→ **TASK**
From the data below, return the exact lines starting at the line containing "rc ← (if root" and ending at the line containing "walk_path fuel fuel inode pathname.", both included, and nothing else.

→ **Saved entries**
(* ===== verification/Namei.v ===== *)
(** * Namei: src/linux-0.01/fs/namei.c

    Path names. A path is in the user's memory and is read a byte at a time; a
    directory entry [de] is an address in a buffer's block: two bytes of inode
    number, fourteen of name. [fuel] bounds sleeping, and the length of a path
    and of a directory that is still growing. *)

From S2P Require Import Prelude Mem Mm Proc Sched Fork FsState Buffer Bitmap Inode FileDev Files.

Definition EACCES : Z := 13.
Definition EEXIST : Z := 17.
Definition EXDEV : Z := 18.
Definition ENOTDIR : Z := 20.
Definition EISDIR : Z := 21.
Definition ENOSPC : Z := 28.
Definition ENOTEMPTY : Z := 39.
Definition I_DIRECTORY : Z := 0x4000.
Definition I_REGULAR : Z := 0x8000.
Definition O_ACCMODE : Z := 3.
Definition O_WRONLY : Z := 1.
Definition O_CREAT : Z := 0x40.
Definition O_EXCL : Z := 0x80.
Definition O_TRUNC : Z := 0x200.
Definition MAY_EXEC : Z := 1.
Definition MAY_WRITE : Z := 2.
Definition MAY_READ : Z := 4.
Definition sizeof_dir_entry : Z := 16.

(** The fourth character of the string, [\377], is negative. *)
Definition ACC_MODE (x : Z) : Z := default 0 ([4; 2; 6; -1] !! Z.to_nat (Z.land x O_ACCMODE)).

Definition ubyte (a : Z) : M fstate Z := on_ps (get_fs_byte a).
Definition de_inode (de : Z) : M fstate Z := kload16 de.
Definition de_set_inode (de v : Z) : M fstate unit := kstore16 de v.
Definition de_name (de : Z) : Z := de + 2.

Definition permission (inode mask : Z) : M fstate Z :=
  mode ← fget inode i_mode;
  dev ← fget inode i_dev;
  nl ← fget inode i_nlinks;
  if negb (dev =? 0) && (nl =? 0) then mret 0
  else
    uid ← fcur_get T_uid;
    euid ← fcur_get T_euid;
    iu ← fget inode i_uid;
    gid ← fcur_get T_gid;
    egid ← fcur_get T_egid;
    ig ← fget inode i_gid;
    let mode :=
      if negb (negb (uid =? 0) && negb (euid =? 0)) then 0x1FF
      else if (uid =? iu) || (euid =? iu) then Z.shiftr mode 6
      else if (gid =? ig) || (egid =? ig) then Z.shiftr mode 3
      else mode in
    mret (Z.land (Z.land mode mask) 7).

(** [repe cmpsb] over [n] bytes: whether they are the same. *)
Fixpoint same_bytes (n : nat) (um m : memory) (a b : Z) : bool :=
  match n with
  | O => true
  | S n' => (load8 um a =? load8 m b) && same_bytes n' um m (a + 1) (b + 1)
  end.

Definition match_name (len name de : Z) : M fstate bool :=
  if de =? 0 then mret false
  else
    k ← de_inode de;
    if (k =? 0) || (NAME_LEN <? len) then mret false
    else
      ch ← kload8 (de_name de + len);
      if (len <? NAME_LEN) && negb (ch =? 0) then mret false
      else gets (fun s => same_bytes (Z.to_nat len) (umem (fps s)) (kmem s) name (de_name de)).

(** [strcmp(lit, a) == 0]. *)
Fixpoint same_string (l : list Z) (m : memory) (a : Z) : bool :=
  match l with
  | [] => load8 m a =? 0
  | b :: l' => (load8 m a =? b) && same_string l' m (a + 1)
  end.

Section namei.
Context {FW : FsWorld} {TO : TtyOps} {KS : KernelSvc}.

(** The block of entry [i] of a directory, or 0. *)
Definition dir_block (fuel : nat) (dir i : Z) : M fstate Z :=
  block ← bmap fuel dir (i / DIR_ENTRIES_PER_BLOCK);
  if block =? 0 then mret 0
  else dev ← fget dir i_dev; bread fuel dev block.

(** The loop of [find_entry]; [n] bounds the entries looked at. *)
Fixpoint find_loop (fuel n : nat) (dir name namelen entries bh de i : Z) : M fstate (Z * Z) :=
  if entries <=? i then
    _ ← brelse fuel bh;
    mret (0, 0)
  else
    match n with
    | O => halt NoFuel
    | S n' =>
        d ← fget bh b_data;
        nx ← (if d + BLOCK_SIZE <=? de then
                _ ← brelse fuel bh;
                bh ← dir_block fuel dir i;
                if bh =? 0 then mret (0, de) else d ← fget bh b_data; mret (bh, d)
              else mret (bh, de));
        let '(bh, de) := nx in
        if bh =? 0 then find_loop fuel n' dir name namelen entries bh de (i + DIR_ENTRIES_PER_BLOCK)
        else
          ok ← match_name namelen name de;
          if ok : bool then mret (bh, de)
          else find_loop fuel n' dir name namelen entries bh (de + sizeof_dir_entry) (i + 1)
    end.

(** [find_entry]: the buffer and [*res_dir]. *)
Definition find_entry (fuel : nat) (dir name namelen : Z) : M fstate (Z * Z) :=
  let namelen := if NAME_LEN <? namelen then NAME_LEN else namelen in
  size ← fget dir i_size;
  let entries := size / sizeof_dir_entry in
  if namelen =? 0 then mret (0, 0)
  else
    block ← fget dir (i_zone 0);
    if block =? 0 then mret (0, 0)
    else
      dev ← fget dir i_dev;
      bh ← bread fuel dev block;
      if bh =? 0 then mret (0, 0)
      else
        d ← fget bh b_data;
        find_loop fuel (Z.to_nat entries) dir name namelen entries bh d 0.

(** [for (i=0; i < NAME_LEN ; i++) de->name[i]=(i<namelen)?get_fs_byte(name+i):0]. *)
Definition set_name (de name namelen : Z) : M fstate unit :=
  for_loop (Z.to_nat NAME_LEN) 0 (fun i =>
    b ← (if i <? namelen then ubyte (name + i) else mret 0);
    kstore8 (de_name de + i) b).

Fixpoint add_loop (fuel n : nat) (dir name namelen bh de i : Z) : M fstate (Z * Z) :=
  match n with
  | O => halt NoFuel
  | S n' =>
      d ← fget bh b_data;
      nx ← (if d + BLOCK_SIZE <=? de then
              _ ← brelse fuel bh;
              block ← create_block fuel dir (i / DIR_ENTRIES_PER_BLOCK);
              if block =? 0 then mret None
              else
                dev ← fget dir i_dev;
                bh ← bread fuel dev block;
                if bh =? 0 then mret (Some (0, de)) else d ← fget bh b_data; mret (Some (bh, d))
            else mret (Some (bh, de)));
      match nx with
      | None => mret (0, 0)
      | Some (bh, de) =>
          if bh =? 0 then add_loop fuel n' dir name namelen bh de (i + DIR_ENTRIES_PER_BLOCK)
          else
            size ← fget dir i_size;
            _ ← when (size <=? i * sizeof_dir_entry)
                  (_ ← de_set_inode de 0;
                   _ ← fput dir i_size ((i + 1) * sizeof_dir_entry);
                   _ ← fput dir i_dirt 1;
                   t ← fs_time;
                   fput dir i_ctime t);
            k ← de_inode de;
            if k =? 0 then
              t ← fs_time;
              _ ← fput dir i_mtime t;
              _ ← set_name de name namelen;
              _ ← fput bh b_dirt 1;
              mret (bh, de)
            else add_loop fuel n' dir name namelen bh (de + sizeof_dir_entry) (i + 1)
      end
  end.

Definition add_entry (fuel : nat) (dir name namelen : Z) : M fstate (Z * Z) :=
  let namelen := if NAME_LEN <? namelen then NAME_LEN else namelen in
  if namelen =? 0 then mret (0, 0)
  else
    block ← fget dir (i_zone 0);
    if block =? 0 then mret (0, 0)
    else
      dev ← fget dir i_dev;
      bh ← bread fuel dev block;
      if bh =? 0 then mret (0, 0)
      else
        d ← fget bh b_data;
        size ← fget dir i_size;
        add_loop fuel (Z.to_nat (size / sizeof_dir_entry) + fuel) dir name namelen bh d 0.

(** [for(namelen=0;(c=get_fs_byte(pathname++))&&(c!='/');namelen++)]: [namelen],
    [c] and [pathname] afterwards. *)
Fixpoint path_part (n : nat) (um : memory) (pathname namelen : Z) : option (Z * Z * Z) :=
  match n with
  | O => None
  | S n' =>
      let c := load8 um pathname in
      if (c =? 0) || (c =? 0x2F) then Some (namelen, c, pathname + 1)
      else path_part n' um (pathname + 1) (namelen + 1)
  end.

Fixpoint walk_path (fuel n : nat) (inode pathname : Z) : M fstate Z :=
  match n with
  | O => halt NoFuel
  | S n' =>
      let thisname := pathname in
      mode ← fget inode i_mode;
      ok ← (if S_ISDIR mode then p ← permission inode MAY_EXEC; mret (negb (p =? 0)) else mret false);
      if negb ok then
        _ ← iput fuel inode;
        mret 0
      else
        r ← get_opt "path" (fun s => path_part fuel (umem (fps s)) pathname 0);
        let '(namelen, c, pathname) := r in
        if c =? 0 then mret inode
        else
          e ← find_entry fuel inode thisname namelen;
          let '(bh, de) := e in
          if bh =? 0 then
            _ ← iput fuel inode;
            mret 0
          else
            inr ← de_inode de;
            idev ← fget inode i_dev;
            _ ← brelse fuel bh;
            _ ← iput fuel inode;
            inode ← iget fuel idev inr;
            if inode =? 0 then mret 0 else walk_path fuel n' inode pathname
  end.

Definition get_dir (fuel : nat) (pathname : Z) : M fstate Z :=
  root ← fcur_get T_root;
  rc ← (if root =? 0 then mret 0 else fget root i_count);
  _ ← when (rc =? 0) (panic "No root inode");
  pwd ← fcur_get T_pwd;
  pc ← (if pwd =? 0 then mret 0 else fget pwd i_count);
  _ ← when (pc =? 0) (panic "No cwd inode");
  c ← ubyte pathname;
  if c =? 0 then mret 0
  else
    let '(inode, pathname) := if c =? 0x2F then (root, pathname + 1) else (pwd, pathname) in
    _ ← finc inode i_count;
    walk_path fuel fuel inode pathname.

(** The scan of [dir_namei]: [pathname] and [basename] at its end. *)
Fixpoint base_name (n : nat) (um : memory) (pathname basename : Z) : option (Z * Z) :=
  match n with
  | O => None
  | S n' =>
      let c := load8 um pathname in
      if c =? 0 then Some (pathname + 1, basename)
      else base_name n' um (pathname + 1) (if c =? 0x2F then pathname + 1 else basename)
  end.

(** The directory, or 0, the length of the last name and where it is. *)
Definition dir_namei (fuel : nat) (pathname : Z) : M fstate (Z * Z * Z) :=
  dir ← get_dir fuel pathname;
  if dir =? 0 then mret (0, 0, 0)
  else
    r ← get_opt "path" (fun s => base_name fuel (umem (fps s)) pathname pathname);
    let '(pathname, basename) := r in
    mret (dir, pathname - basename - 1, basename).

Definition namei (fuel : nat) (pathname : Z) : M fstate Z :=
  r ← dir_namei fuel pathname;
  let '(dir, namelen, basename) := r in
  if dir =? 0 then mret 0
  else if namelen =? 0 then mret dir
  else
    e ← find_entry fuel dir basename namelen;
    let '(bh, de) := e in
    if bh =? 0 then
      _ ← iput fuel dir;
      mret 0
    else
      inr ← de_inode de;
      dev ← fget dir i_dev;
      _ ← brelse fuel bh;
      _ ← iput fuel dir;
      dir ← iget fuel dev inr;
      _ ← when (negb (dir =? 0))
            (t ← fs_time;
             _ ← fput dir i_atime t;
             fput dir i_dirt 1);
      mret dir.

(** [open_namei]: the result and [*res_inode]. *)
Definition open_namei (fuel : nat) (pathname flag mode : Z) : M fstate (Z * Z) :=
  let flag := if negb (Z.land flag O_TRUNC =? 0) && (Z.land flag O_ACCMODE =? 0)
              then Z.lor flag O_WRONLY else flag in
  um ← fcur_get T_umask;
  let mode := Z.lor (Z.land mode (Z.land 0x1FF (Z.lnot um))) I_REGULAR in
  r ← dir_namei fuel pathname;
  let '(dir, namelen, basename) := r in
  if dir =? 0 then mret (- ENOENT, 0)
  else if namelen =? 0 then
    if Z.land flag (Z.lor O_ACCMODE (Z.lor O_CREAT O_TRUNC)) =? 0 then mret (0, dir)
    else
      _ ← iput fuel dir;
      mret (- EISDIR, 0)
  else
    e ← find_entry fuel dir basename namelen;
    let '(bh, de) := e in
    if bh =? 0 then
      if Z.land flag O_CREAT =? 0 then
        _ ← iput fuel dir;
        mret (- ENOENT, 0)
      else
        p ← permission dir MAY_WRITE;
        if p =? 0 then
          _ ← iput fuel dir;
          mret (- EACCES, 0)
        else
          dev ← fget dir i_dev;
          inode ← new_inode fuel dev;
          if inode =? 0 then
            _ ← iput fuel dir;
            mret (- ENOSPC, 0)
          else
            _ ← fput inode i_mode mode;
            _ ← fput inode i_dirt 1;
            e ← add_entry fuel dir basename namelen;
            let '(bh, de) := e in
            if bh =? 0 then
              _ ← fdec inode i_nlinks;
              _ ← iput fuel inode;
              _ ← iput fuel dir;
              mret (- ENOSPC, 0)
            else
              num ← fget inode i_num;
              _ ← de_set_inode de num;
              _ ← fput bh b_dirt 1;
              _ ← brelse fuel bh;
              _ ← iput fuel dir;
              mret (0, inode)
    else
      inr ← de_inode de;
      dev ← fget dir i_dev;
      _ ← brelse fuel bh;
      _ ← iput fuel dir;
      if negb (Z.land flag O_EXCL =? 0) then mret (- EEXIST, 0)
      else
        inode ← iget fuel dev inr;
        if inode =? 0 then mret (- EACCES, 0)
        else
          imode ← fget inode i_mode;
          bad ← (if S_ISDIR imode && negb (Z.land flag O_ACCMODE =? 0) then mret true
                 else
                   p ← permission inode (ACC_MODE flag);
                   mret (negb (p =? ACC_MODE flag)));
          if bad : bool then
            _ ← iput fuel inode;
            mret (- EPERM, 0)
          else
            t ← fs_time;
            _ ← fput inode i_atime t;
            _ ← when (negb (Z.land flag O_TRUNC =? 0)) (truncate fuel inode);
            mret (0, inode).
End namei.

→ **EXERCISE ANSWER**
  rc ← (if root =? 0 then mret 0 else fget root i_count);
  _ ← when (rc =? 0) (panic "No root inode");
  pwd ← fcur_get T_pwd;
  pc ← (if pwd =? 0 then mret 0 else fget pwd i_count);
  _ ← when (pc =? 0) (panic "No cwd inode");
  c ← ubyte pathname;
  if c =? 0 then mret 0
  else
    let '(inode, pathname) := if c =? 0x2F then (root, pathname + 1) else (pwd, pathname) in
    _ ← finc inode i_count;
    walk_path fuel fuel inode pathname.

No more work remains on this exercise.